Natürlich ist es richtig, dass es - theoretisch gesehen - völlig egal ist, ob man einen harten oder weichen Belag spielt. Schießen kann man mit beiden gleich gut - wenn man optimal zum Ball steht, den Ball optimal trifft und die Schlagbewegung optimal ist. Doch bei wem trifft das schon zu
Betrachten wir das ganze mal aus wissenschaftlicher Sicht!
Rein physikalisch (Kraft-Vektor Betrachtung) ist es logisch, dass man mit einer harten Belag/Schwamm Kombi besser Schießen kann, als mit einem weichen Belag. Der Kraftvektor (Summenvektor) setzt sich aus zwei Komponenten zusammen. Die eine ist parallel zur Schlagbewegung Richtung gegnerische Platte gerichtet. Die zweite ist um 90° gedreht und verläuft etwa parallel zum Schlägerblatt. Diese Komponente wir extrem dadurch beeinflusst, wie und in welchem Winkel der Ball auf den Belag trifft.
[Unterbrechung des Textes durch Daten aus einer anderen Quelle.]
(** [IdempotencyReservation::complete]; on its errors the key is no longer in flight,
    so that dropping the reservation changes nothing more. *)
Definition complete (key : bytes) (cached : option CachedOutcome) : stm IdempotencyState DispatchError unit := λ s,
  if bool_decide (key ∈ is_in_flight s) then
    let s := set_in_flight (λ keys, keys ∖ {[key]}) s in
    match cached with
    | None => (Ok tt, s)
    | Some cached =>
        let previous := is_cached s !! key in
        let s := set_results (<[key := cached]> (is_cached s)) (is_insertion_order s) s in
        match previous with
        | Some _ => (Err DispatchInternal, s)
        | None => (Ok tt, set_results (is_cached s) (is_insertion_order s ++ [key]) s)
        end
    end
  else (Err DispatchInternal, s).

(** [Drop for IdempotencyReservation]. *)
Definition abandon (key : bytes) (s : IdempotencyState) : IdempotencyState :=
  set_in_flight (λ keys, keys ∖ {[key]}) s.

Definition forget_results (vault_id : bytes) (s : IdempotencyState) : IdempotencyState :=
  {| is_authenticated_vault_id := Some vault_id; is_cached := ∅; is_insertion_order := [];
     is_in_flight := is_in_flight s |}.

Definition initialize_idempotency_vault (vault_id : bytes) : stm IdempotencyState DispatchError unit := λ s,
  match is_authenticated_vault_id s with
  | Some current => if bool_decide (current ≠ vault_id) then (Err DispatchInternal, s) else (Ok tt, s)
  | None => (Ok tt, forget_results vault_id s)
  end.

Definition bind_authenticated_idempotency_vault (vault_id : bytes) :
    stm IdempotencyState DispatchError unit := λ s,
  if bool_decide (is_authenticated_vault_id s = Some vault_id) then (Ok tt, s)
  else if bool_decide (is_in_flight s ≠ ∅) then (Err DispatchInternal, s)
  else (Ok tt, forget_results vault_id s).

(** ** Interleavings

    The state, and the reservations that threads hold: each is completed or dropped
    once. *)

Definition Sys : Type := IdempotencyState * gset bytes.

Inductive Event :=
  | Granted (key fingerprint : bytes)
  | Refused (key fingerprint : bytes)
  | Completed (key : bytes) (cached : option CachedOutcome)
  | Abandoned (key : bytes)
  | Initialized (vault_id : bytes)
  | Bound (vault_id : bytes).

Inductive idem_step : Sys → Event → Sys → Prop :=
  | step_granted key fp s s' live :
      reserve key fp s = (Ok Reserved, s') →
      idem_step (s, live) (Granted key fp) (s', {[key]} ∪ live)
  | step_refused key fp s s' a live :
      reserve key fp s = (Ok a, s') → a ≠ Reserved → idem_step (s, live) (Refused key fp) (s', live)
  | step_completed key cached s r s' live :
      key ∈ live → complete key cached s = (r, s') →
      idem_step (s, live) (Completed key cached) (s', live ∖ {[key]})
  | step_abandoned key s live :
      key ∈ live → idem_step (s, live) (Abandoned key) (abandon key s, live ∖ {[key]})
  | step_initialized vault_id s r s' live :
      initialize_idempotency_vault vault_id s = (r, s') → idem_step (s, live) (Initialized vault_id) (s', live)
  | step_bound vault_id s r s' live :
      bind_authenticated_idempotency_vault vault_id s = (r, s') → idem_step (s, live) (Bound vault_id) (s', live).

Inductive idem_run : Sys → list Event → Sys → Prop :=
  | run_nil x : idem_run x [] x
  | run_cons x e y es z : idem_step x e y → idem_run y es z → idem_run x (e :: es) z.

Definition idem_reachable (x : Sys) : Prop := ∃ es, idem_run (IdempotencyState_new, ∅) es x.

Record Sys_wf (x : Sys) : Prop := {
  sw_live : is_in_flight x.1 = x.2;
  sw_order : NoDup (is_insertion_order x.1);
  sw_cached k : k ∈ is_insertion_order x.1 ↔ is_Some (is_cached x.1 !! k);
  sw_disjoint k : k ∈ x.2 → is_cached x.1 !! k = None;
  sw_room : Z.of_nat (size (is_cached x.1)) + Z.of_nat (size x.2) ≤ MAX_IDEMPOTENCY_RESULTS;
}.

Lemma size_order (order : list bytes) (cached : gmap bytes CachedOutcome) :
  NoDup order → (∀ k, k ∈ order ↔ is_Some (cached !! k)) → size cached = length order.
Proof.
  intros Hn Hc. rewrite <-size_dom. rewrite <-(size_list_to_set (C:=gset bytes) order) by done.
  f_equal. apply set_eq. intros k. by rewrite elem_of_dom, elem_of_list_to_set, Hc.
Qed.

Lemma is_full_total (cached : gmap bytes CachedOutcome) (in_flight : gset bytes) :
  Z.of_nat (size cached) + Z.of_nat (size in_flight) ≤ MAX_IDEMPOTENCY_RESULTS →
  is_full cached in_flight
    = bool_decide (Z.of_nat (size cached) + Z.of_nat (size in_flight) = MAX_IDEMPOTENCY_RESULTS).
Proof.
  unfold is_full, checked_add, max_of, MAX_IDEMPOTENCY_RESULTS. intros. rewrite (proj2 (Z.leb_le _ _)) by lia.
  case_bool_decide; [apply Z.leb_le|apply Z.leb_gt]; lia.
Qed.

(** At the bound, one result is evicted; below it none. *)
Lemma make_room_spec (order : list bytes) (cached : gmap bytes CachedOutcome) (in_flight : gset bytes) :
  NoDup order → (∀ k, k ∈ order ↔ is_Some (cached !! k)) →
  Z.of_nat (size cached) + Z.of_nat (size in_flight) ≤ MAX_IDEMPOTENCY_RESULTS →
  make_room order cached in_flight =
    if decide (Z.of_nat (size cached) + Z.of_nat (size in_flight) = MAX_IDEMPOTENCY_RESULTS)
    then match order with [] => (false, cached, []) | oldest :: order => (true, delete oldest cached, order) end
    else (true, cached, order).
Proof.
  intros Hn Hc Hle. pose proof (is_full_total _ _ Hle) as Hfull.
  destruct order as [|oldest order]; cbn [make_room]; rewrite Hfull; case_bool_decide as Ht; case_decide; try done.
  assert (size (delete oldest cached) = pred (size cached)) as Hsize.
  { apply map_size_delete_Some. apply Hc. by left. }
  assert (0 < size cached)%nat.
  { rewrite (size_order _ _ Hn Hc). simpl. lia. }
  destruct order as [|next order]; cbn [make_room]; rewrite is_full_total, bool_decide_false by lia; done.
Qed.

Lemma Sys_wf_new : Sys_wf (IdempotencyState_new, ∅).
Proof.
  split; simpl; [done|constructor|intros k; rewrite lookup_empty; split; [by intros ?%elem_of_nil|by intros []]|done|].
  rewrite map_size_empty. done.
Qed.

Lemma reserve_spec s live key fp :
  Sys_wf (s, live) →
  reserve key fp s =
    match is_cached s !! key with
    | Some cached =>
        (Ok (if bool_decide (co_request_fingerprint cached ≠ fp)
             then Answered (failure PublicErrorCode.Conflict Never) else Replay (replayed cached)), s)
    | None =>
        if decide (key ∈ live) then (Ok (Answered busy), s)
        else if decide (Z.of_nat (size live) = MAX_IDEMPOTENCY_RESULTS) then (Ok (Answered busy), s)
        else
          (Ok Reserved, set_in_flight (λ keys, {[key]} ∪ keys)
            (if decide (Z.of_nat (size (is_cached s)) + Z.of_nat (size live) = MAX_IDEMPOTENCY_RESULTS)
             then set_results (default ∅ (flip delete (is_cached s) <$> head (is_insertion_order s)))
               (tail (is_insertion_order s)) s
             else s))
    end.
Proof.
  intros [Hl Hn Hc _ Hr]. cbn [fst snd] in *. subst live. unfold reserve.
  destruct (is_cached s !! key) as [cached|] eqn:Hk; [done|].
  case_bool_decide as Hin; [by rewrite decide_True by done|]. rewrite decide_False by done.
  rewrite make_room_spec by done. pose proof (size_order _ _ Hn Hc) as Hsize.
  case_decide as Ht.
  - destruct (is_insertion_order s) as [|oldest order] eqn:Ho; simpl in Hsize.
    + rewrite decide_True by lia. f_equal. destruct s; simpl in *. by subst.
    + rewrite decide_False by lia. done.
  - rewrite decide_False; [by destruct s|]. intros Hfull. lia.
Qed.

Lemma forget_wf s live vault_id : Sys_wf (s, live) → Sys_wf (forget_results vault_id s, live).
Proof.
  intros [Hl _ _ _ Hr]. split; simpl in *; [done|constructor| |intros; apply lookup_empty|].
  - intros k. rewrite lookup_empty. split; [by intros ?%elem_of_nil|by intros []].
  - rewrite map_size_empty. lia.
Qed.

Lemma leave_wf s live key : Sys_wf (s, live) → Sys_wf (set_in_flight (λ keys, keys ∖ {[key]}) s, live ∖ {[key]}).
Proof.
  intros [Hl Hn Hc Hd Hr]. split; simpl in *; [by rewrite Hl|done|done|set_solver|].
  pose proof (subseteq_size (live ∖ {[key]}) live ltac:(set_solver)). lia.
Qed.

(** Dropping the oldest result, if any. *)
Lemma evict_wf s live :
  Sys_wf (s, live) → is_insertion_order s ≠ [] →
  let s' := set_results (default ∅ (flip delete (is_cached s) <$> head (is_insertion_order s)))
              (tail (is_insertion_order s)) s in
  Sys_wf (s', live) ∧ Z.of_nat (size (is_cached s')) = Z.of_nat (size (is_cached s)) - 1.
Proof.
  intros [Hl Hn Hc Hd Hr] Ho. cbn [fst snd] in *.
  destruct (is_insertion_order s) as [|oldest order] eqn:Horder; [done|]. cbn.
  apply NoDup_cons in Hn as [Hnot Hn].
  assert (is_Some (is_cached s !! oldest)) as Hold by (apply Hc; by left).
  pose proof (map_size_delete_Some _ _ Hold) as Hsize. cbn [flip].
  assert (0 < size (is_cached s))%nat.
  { apply Nat.neq_0_lt_0. intros H0%map_size_empty_inv. rewrite H0, lookup_empty in Hold. by destruct Hold. }
  split; [|cbn; lia]. split; cbn; [done|done| | |lia].
  - intros k. rewrite lookup_delete. case_decide as Hk; [subst|].
    + split; [done|by intros []].
    + rewrite <-Hc, elem_of_cons. naive_solver.
  - intros k Hk. rewrite lookup_delete. case_decide; [done|by apply Hd].
Qed.

Lemma enter_wf s live key :
  Sys_wf (s, live) → key ∉ live → is_cached s !! key = None →
  Z.of_nat (size (is_cached s)) + Z.of_nat (size live) < MAX_IDEMPOTENCY_RESULTS →
  Sys_wf (set_in_flight (λ keys, {[key]} ∪ keys) s, {[key]} ∪ live).
Proof.
  intros [Hl Hn Hc Hd Hr] Hkey Hnone Hlt. split; simpl in *; [by rewrite Hl|done|done| |].
  - intros k [->%elem_of_singleton|Hk]%elem_of_union; [done|by apply Hd].
  - rewrite size_union by set_solver. rewrite size_singleton. lia.
Qed.

Lemma insert_wf s live key c :
  Sys_wf (s, live) → key ∉ live → is_cached s !! key = None →
  Z.of_nat (size (is_cached s)) + Z.of_nat (size live) < MAX_IDEMPOTENCY_RESULTS →
  Sys_wf (set_results (<[key := c]> (is_cached s)) (is_insertion_order s ++ [key]) s, live).
Proof.
  intros [Hl Hn Hc Hd Hr] Hkey Hnone Hlt. split; simpl in *; [done| | | |].
  - apply NoDup_app. split_and!; [done| |by apply NoDup_singleton].
    intros k Hk%Hc ->%list_elem_of_singleton. rewrite Hnone in Hk. by destruct Hk.
  - intros k. rewrite elem_of_app, list_elem_of_singleton, lookup_insert. case_decide as Hk.
    + split; [by eexists|naive_solver].
    + rewrite Hc. naive_solver.
  - intros k Hk. rewrite lookup_insert. case_decide; [set_solver|by apply Hd].
  - rewrite map_size_insert_None by done. lia.
Qed.

Lemma complete_live s live key cached :
  Sys_wf (s, live) → key ∈ live →
  complete key cached s =
    (Ok tt, let s := set_in_flight (λ keys, keys ∖ {[key]}) s in
      match cached with
      | None => s
      | Some c => set_results (<[key := c]> (is_cached s)) (is_insertion_order s ++ [key]) s
      end).
Proof.
  intros [Hl _ _ Hd _] Hkey. cbn [fst snd] in *. unfold complete. rewrite bool_decide_true by (by rewrite Hl).
  destruct cached as [c|]; [|done]. cbn. by rewrite (Hd key Hkey).
Qed.

Lemma idem_step_wf x e y : Sys_wf x → idem_step x e y → Sys_wf y.
Proof.
  intros Hx Hstep. destruct Hstep as [key fp s s' live Hr|key fp s s' a live Hr Ha|key cached s r s' live Hk Hc|
    key s live Hk|vault_id s r s' live Hr|vault_id s r s' live Hr].
  - rewrite (reserve_spec s live) in Hr by done. destruct (is_cached s !! key) as [c|] eqn:Hnone;
      [by case_bool_decide|]. case_decide as Hin; [done|]. case_decide as Hfull; [done|]. injection Hr as <-.
    pose proof (sw_room _ Hx) as Hroom. cbn [fst snd] in Hroom. case_decide as Ht.
    + destruct (evict_wf s live Hx) as [He Hsize].
      { intros Ho. pose proof (size_order _ _ (sw_order _ Hx) (sw_cached _ Hx)) as Hs.
        cbn [fst snd] in Hs. rewrite Ho in Hs. simpl in Hs. lia. }
      apply enter_wf; [done|done| |cbn in *; lia]. cbn.
      destruct (is_insertion_order s); [by apply lookup_empty|]. cbn.
      apply lookup_delete_None. by right.
    + apply enter_wf; [done|done|done|lia].
  - rewrite (reserve_spec s live) in Hr by done. destruct (is_cached s !! key); [by injection Hr as _ <-|].
    case_decide; [by injection Hr as _ <-|]. case_decide; [by injection Hr as _ <-|]. by injection Hr as <- _.
  - rewrite (complete_live s live) in Hc by done. injection Hc as _ <-.
    pose proof (leave_wf s live key Hx) as Hleft. destruct cached as [c|]; [|done].
    pose proof (sw_room _ Hx) as Hroom. cbn [fst snd] in Hroom.
    apply (insert_wf (set_in_flight (λ keys, keys ∖ {[key]}) s)); [done|set_solver|by apply (sw_disjoint (s, live) Hx)|]. cbn.
    rewrite size_difference by set_solver. rewrite size_singleton.
    pose proof (subseteq_size {[key]} live ltac:(set_solver)) as Hs. rewrite size_singleton in Hs. lia.
  - by apply leave_wf.
  - unfold initialize_idempotency_vault in Hr. destruct (is_authenticated_vault_id s).
    + by case_bool_decide; injection Hr as _ <-.
    + injection Hr as _ <-. by apply forget_wf.
  - unfold bind_authenticated_idempotency_vault in Hr.
    repeat case_bool_decide; injection Hr as _ <-; [done|done|by apply forget_wf].
Qed.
Spielt man nun einen weichen Belag, gräbt sich der Ball tief in den Belag ein und wird von diesem wieder herauskatapultiert. Der Belag beeinflusst den Ballabsprung also erheblich. Die Komponente parallel zum Schlägerblatt ist relativ groß. Bei einem harten Belag jedoch gräbt sich der Ball - ideal betrachtet - überhaupt nicht in den Belag und wird von diesem somit auch nicht beeinflusst. Die Komponente parallel zum Schlägerblatt ist also (fast) Null. Übrig bleibt hier nur die Komponente parallel zur Schlagbewegung und das ist optimal.
Jedoch kein Vorteil ohne Nachteil. Kann man mit einem harten Belag viel besser Schießen, so kann ein weicher Belag aus genau dem selben Grund einen viel besseren Topspin erzeugen.
Und es gibt noch ein weiteres Indiz dafür: Die Flugkurve des Balles ist bei einem harten Belag typischer Weise sehr flach, die eines weichen Belags hingegen nicht.